* _Instructions for the task_
In the entries that follow, find the line containing "Definition ldst_pair (b", then output exactly every line from the first through that one.

* _Records to process_
(** The immediate forms of loads and stores of one register. *)
Definition ldst_immediate (b : Z) : bool :=
  masked b 0x3B200C00 0x38000400 || masked b 0x3B200C00 0x38000C00 || masked b 0x3B200C00 0x38000800 ||
  masked b 0x3B200C00 0x38000000 || masked b 0x3B000C00 0x39000000.
Definition ldst_register (b : Z) : bool := masked b 0x3B200C00 0x38200800.
Definition ldst_pair (b : Z) : bool :=
  masked b 0x3BC00000 0x28000000 || masked b 0x3B800000 0x29000000 || masked b 0x3B800000 0x28800000 ||
  masked b 0x3B800000 0x29800000.

(** [None]: the early return, which leaves the list as it was. *)
Definition makeLDST_RegPositionList (b : Z) : option RegPositionsList :=
  if Z.land (Z.shiftr b 28) 3 =? 0 then None
  else Some (
    if masked b 0x3B000000 0x18000000 then ([], [0])
    else if ldst_immediate b then
      let writeback := negb (Z.land (Z.shiftr b 10) 1 =? 0) in
      if is_load (ldst_kind b) then ([5], if writeback then [0; 5] else [0])
      else if is_store (ldst_kind b) then ([0; 5], if writeback then [5] else [])
      else ([], [])
    else if ldst_register b then
      if is_load (ldst_kind b) then ([5; 16], [0])
      else if is_store (ldst_kind b) then ([0; 5; 16], [])
      else ([], [])
    else if ldst_pair b then
      let writeback := negb (Z.land (Z.shiftr b 23) 1 =? 0) in
      if negb (Z.land (Z.shiftr b 22) 1 =? 0) then ([5], if writeback then [0; 10; 5] else [0; 10])
      else ([0; 5; 10], if writeback then [5] else [])
    else ([], [])).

* _Reply to the exercise_
(** The immediate forms of loads and stores of one register. *)
Definition ldst_immediate (b : Z) : bool :=
  masked b 0x3B200C00 0x38000400 || masked b 0x3B200C00 0x38000C00 || masked b 0x3B200C00 0x38000800 ||
  masked b 0x3B200C00 0x38000000 || masked b 0x3B000C00 0x39000000.
Definition ldst_register (b : Z) : bool := masked b 0x3B200C00 0x38200800.
Definition ldst_pair (b : Z) : bool :=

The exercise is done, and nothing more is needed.